Asian Journal of Mathematics

Volume 21 (2017)

Number 1

A criterion for a finite union of intervals to be a self-similar set satisfying the open set condition

Pages: 185 – 196



Zhi-Ying Wen (Department of Mathematical Sciences, Tsinghua University, Beijing, China)

Xuan Zhao (National Education Examinations Authority, Beijing, China)


Let $k_1, k_2, \dotsc , k_m; \lambda_1, \lambda_2, \dotsc , \lambda_{m-1}$ be positive numbers.

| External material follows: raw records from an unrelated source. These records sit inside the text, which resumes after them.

(** * encuesta-seguridad-mercado: the survey API of [server.js]

    A shallow embedding of the Express application in
    [src/backend/server.js] (the current revision) and of the earlier
    revision of the same file kept next to it.  Route handlers are
    programs over the calls they await on the Mongoose models; the
    programs are run against an in-memory document store.

    Conventions.
    - A JavaScript string is a [string], one [ascii] per code unit, so
      that [String.length] is the [.length] of the source.
    - JSON numbers are integers ([Z]); only their being zero or not and
      their order matter to the handlers.
    - [console.log] / [console.error] lines have no counterpart. *)

From Stdlib Require Import ZArith List String Ascii Bool Lia DecimalString.
From Stdlib Require Import Sorted Permutation.
Import ListNotations.
Local Open Scope string_scope.
Local Open Scope Z_scope.

Set Implicit Arguments.
Set Warnings "-register-all".

(* ================================================================== *)
(** ** JavaScript values *)
(* ================================================================== *)

(** What [express.json()] / [express.urlencoded()] put in [req.body],
    what handlers pass to [res.json], and [Date] objects ([JDate], the
    instant in milliseconds; [res.json] writes it as its ISO string, the
    same text [toISOString()] gives). *)
Inductive JSValue : Type :=
| JUndefined
| JNull
| JBool (b : bool)
| JNum (z : Z)
| JStr (s : string)
| JDate (ms : Z)
| JArr (items : list JSValue)
| JObj (props : list (string * JSValue)).

(** [!v] is [negb (truthy v)]. *)
Definition truthy (v : JSValue) : bool :=
  match v with
  | JUndefined | JNull => false
  | JBool b => b
  | JNum z => negb (z =? 0)
  | JStr s => negb (String.eqb s "")
  | JDate _ | JArr _ | JObj _ => true
  end.

Fixpoint lookup (k : string) (props : list (string * JSValue)) : JSValue :=
  match props with
  | [] => JUndefined
  | (k', v) :: rest => if String.eqb k k' then v else lookup k rest
  end.

(** [v.k] for the keys the handlers read: the body fields and [length].
    Never applied to [undefined] or [null] by the handlers. *)
Definition get_prop (v : JSValue) (k : string) : JSValue :=
  match v with
  | JObj props => lookup k props
  | JStr s => if String.eqb k "length" then JNum (Z.of_nat (String.length s))
              else JUndefined
  | JArr items => if String.eqb k "length" then JNum (Z.of_nat (List.length items))
                  else JUndefined
  | _ => JUndefined
  end.

(** [a === b].  Objects, arrays and dates are compared by identity, and
    the two sides of the comparisons in the handlers are never the same
    object. *)
Definition strict_eq (a b : JSValue) : bool :=
  match a, b with
  | JUndefined, JUndefined => true
  | JNull, JNull => true
  | JBool x, JBool y => Bool.eqb x y
  | JNum x, JNum y => x =? y
  | JStr x, JStr y => String.eqb x y
  | _, _ => false
  end.

(** [`${n}`] for a count. *)
Definition decimal (n : nat) : string := NilEmpty.string_of_uint (Nat.to_uint n).

(* ================================================================== *)
(** ** Errors and completions *)
(* ================================================================== *)

(** The fields of a thrown error that the catch blocks read.
    [err_code] is [err.code] when it is a number; [err_keyPattern] the
    keys of [err.keyPattern], in order, when the property is there;
    [err_errors] the entries of [err.errors] (field, message). *)
Record Error : Type := mkError {
  err_name : string;
  err_message : string;
  err_code : option Z;
  err_keyPattern : option (list string);
  err_errors : option (list (string * string))
}.

Definition TypeError (msg : string) : Error :=
  mkError "TypeError" msg None None None.

Inductive Completion (A : Type) : Type :=
| Normal (a : A)
| Throw (e : Error).
Arguments Normal {A} a.
Arguments Throw {A} e.

(* ================================================================== *)
(** ** Documents *)
(* ================================================================== *)

(** A stored [Respuesta]: the paths of [surveySchema] as cast from the
    body ([campos]) and what [timestamps: true] adds. *)
Record Respuesta : Type := mkRespuesta {
  _id : string;
  campos : list (string * JSValue);
  createdAt : Z;
  updatedAt : Z
}.

(** A stored [User] ([userSchema]). *)
Record User : Type := mkUser {
  usuario : string;
  email : string;
  password : string;
  fechaRegistro : Z
}.

Definition Respuesta_toJSON (d : Respuesta) : JSValue :=
  JObj (("_id", JStr (_id d)) :: campos d
        ++ [("createdAt", JDate (createdAt d)); ("updatedAt", JDate (updatedAt d))]).

(* ================================================================== *)
(** ** What the platform decides *)
(* ================================================================== *)

(** The JavaScript engine, where the handlers reach a coercion that is
    not written out here: [v < n] for [v] a string, an array, an object
    or a date goes through ToPrimitive and StringToNumber, and can
    throw. *)
Class Engine : Type := {
  lt_coerced : JSValue -> Z -> Completion bool
}.

(** Mongoose, for what the schemas leave to it: the identifier of the
    [n]-th document built, the cast of a body to the schema's paths, the
    two timestamps written for a document built from [body] and saved at
    [t], the cast of a non-string to a [String] path, and a
    [{ usuario: q }] filter whose [q] is not a string. *)
Class Odm : Type := {
  ObjectId : nat -> string;
  cast_campos : JSValue -> list (string * JSValue);
  timestamps : JSValue -> Z -> Z * Z;
  cast_coerced : JSValue -> string;
  query_coerced : JSValue -> User -> bool
}.

(** [password.length < 8]: the relational comparison on the primitives;
    [undefined] becomes NaN and every comparison with NaN is false. *)
Definition js_lt `{E : Engine} (v : JSValue) (n : Z) : Completion bool :=
  match v with
  | JUndefined => Normal false
  | JNull => Normal (0 <? n)
  | JBool b => Normal ((if b then 1 else 0) <? n)
  | JNum z => Normal (z <? n)
  | _ => lt_coerced v n
  end.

Let $K$ $(k_1, k_2, \dotsc ,k_m; \lambda_1, \lambda_2, \dotsc , \lambda_{m-1})$ be the union of $m$ closed intervals of lengths $k_1, k_2, \dotsc , k_m$ and gap lengths $ \lambda_1, \lambda_2, \dotsc , \lambda_{m-1}$. In this paper, we will give a characterization over $k_1, k_2, \dotsc , k_m$ and $ \lambda_1, \lambda_2, \dotsc , \lambda_{m-1}$ such that $K(k_1, k_2, \dotsc , k_m; \lambda_1, \lambda_2, \dotsc , \lambda_{m-1})$ is a self-similar set satisfying the open set condition.


self-similar sets, open set condition, multiple word, non-negative matrices, common eigenvector

2010 Mathematics Subject Classification

Primary 28A80. Secondary 28A75.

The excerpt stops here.